18 January 2010

Foxa2 Transcription Factor Implicates Direct Role for Insulin in Hunger

Insulin has a number of down-stream targets (receptors), one of which has the highly descriptive name foxa2 (aka hepatocyte nuclear factor 3-beta). This receptor is closely tied to the liver and how it reacts to insulin (Wolfrum, 2004). Essentially foxa2 is one of the regulators responsible for the production of enzymes that are involved in beta-oxidation of fatty acids and the production of ketones. Insulin binds to foxa2, making it unable to perform its function in activating the production of these important fatty-acid metabolism enzymes. In this manner, insulin shuts down fatty acid metabolism.

First a little background on gene expression if you didn't implicitly understand what I wrote above. About 1 % or so of your DNA encodes for proteins. To make a protein, the DNA has to be pulled apart and a complementary single-stranded RNA polymer built to match. This is called messenger RNA and it is sent off to an organelle known as a ribosome which actually assembles the protein that the DNA encodes for.

The rest of your DNA is functional with 'dead space' being a common function. DNA, when being unzipped typically folds in on itself, so sections of the DNA well ahead of the protein encoding region often have functions related whether or not that protein encoding region is actively being transcribed or not. Other proteins literally sit on these spaces and their interaction with the enzymes that unzip and transcribe DNA determine whether messenger RNA is produced or not. Foxa2 is one of these gene transcription activators, so it operates at a very basic level of cellular mechanics. However, it can only do this when insulin is bound to foxa2. Presumably the binding of insulin to foxa2 reconfigures the shape of the foxa2 protein; with proteins, function follows structure/shape.

Silva et al. (2009) published in the journal Nature that this same receptor, foxa2, is found in the hypothalamus (of mice) and it directly effects the hunger reflex. What they did was to take normal and genetically obese mice, fast them, and inject some of them with insulin to put them into the 'fed' state. They then sacrificed the mice and dissected their brains, using an antibody-based stain to identify neurons that were positive for foxa2 and orexin and melanin-concentrating hormone (MCH). Orexin and MCH are known to be associated with feeding and, incidentally, sleep behaviour (Willie, 2001). From their results the authors concluded that the production of the neuropeptides orexin and melanin-concentrating hormone (MCH) were promoted by the foxa2 receptor (but only with insulin attached to it). One of the stronger pieces of evidence was that foxa2 was found in the cytoplasm of the mouse neurons when in the fasted state but in the nucleus when in the fed state. Transcription of messenger RNA occurs in the nucleus.
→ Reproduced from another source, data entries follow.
(** * Responses *)

Lemma prepare_id (c : Client) message options : msg_Id (prepareExchangeMessage c message options) = msg_Id message.
Proof.
  unfold prepareExchangeMessage. destruct (NetipPrefix.IsValid _); [|done].
  unfold SetClientSubnet. destruct (findExists _ _ _) as [[]]; by destruct message.
Qed.

Lemma matchEdns0_id message response : msg_Id (matchEdns0 message response) = msg_Id response.
Proof.
  unfold matchEdns0. destruct (IsEdns0 response); [|done].
  destruct (IsEdns0 message); cbn [isNil]; [|by destruct response].
  destruct (_ <? _); [|done]. rewrite setEdns0_id. by destruct response.
Qed.

(** C14: Every response the client returns is accounted for: it is the empty response
    to a question the strategy rules out, or what the transport answers to this
    call, or an earlier answer of the same transport to a question with the
    same name and type (and class, for the cache in memory), through packing
    and unpacking when it comes from a cache file.  Such an answer is fresh, with
    at most its remaining lifetime, or stale inside the optimistic window, or of
    any age when expiry is disabled.  The response carries the id of the
    request.  This holds after any sequence of calls, background refreshes and
    purges. *)
Theorem dns_answers_explained h (c : Client) now later tag contextTag message question rest options checker transport c' r :
  reaches h c -> msg_Question message = question :: rest ->
  Exchange c now later tag contextTag message options checker transport = (c', Ok (Some r, None)) ->
  msg_Id r = msg_Id message /\
  (strategyRejects question options = true /\ r = FixedResponseStatus message RcodeSuccess \/
   (exists m raw, sends c now tag contextTag message options checker = Some m /\
      exchangeToTransport transport m = Ok raw /\ rejectedBy checker raw = false /\
      r = matchEdns0 m ((applyResponseOptions question raw options).1 {{ msg_Id := msg_Id message }})) \/
   (exists r0 stale, cachedAnswer h c now question tag r0 stale /\ r = r0 {{ msg_Id := msg_Id message }} /\
      (stale = true -> DisableOptimisticCache options = false) /\
      disableCache c = false /\ DisableCache options = false)).
Proof.
  intros Hc%reaches_cachesOk Hq. unfold Exchange, sends. rewrite Hq.
  destruct (strategyRejects question options); [intros [= <- <-]; by auto|].
  pose proof (prepare_id c message options) as Hid. set (m := prepareExchangeMessage c message options) in *.
  destruct (isSimpleRequest m options) as [simple| |]; [|done..]. set (disabled := _ || _ || _).
  destruct (if disabled then _ else _) as [c1 [response|]] eqn:E1.
  - intros [= <- <-]. destruct disabled eqn:Ed; [done|]. apply (exchangeCached_ok h) in E1 as [_ Hr]; [|done].
    destruct (Hr _ eq_refl) as (r0 & stale & Hca & -> & Hst). rewrite Hid. split; [by destruct r0|].
    right. right. exists r0, stale. unfold disabled in Ed. by apply orb_false_iff in Ed as [[_ ?]%orb_false_iff ?].
  - unfold exchangeFresh. case_bool_decide; [done|]. destruct (_ && match rdrc c1 with _ => _ end); [done|].
    destruct (exchangeToTransport transport m) as [raw| |] eqn:Et; [|done..].
    destruct (rejectedBy checker raw) eqn:Er; [done|].
    destruct (applyResponseOptions question raw options) as [m' ttl] eqn:Ea. intros [= <- <-].
    rewrite matchEdns0_id, Hid. split; [by destruct m'|]. right. left. exists m, raw. by rewrite Ea.
Qed.
End client.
Supplementary Figure 1 (from Silva, 2009): Author's impression on how the foxa2 receptor cycles in and out of the nucleus in response to insulin.

I put mice in parenthesis in the preceding paragraph because there have been significant differences found between how various pieces of molecular machinery are distributed in rodents versus humans. A good example of this is selano-deiondinase type 2 (D2), which converts the inactive form of thyroid hormone, T4, into the active form T3. It's found in the skeletal muscle of humans but not rats ( Heemstra, 2009 and Larsen, 2009). Incidentally, both papers have fascinating implications for fasting in humans as well as sick euthyroid syndrome.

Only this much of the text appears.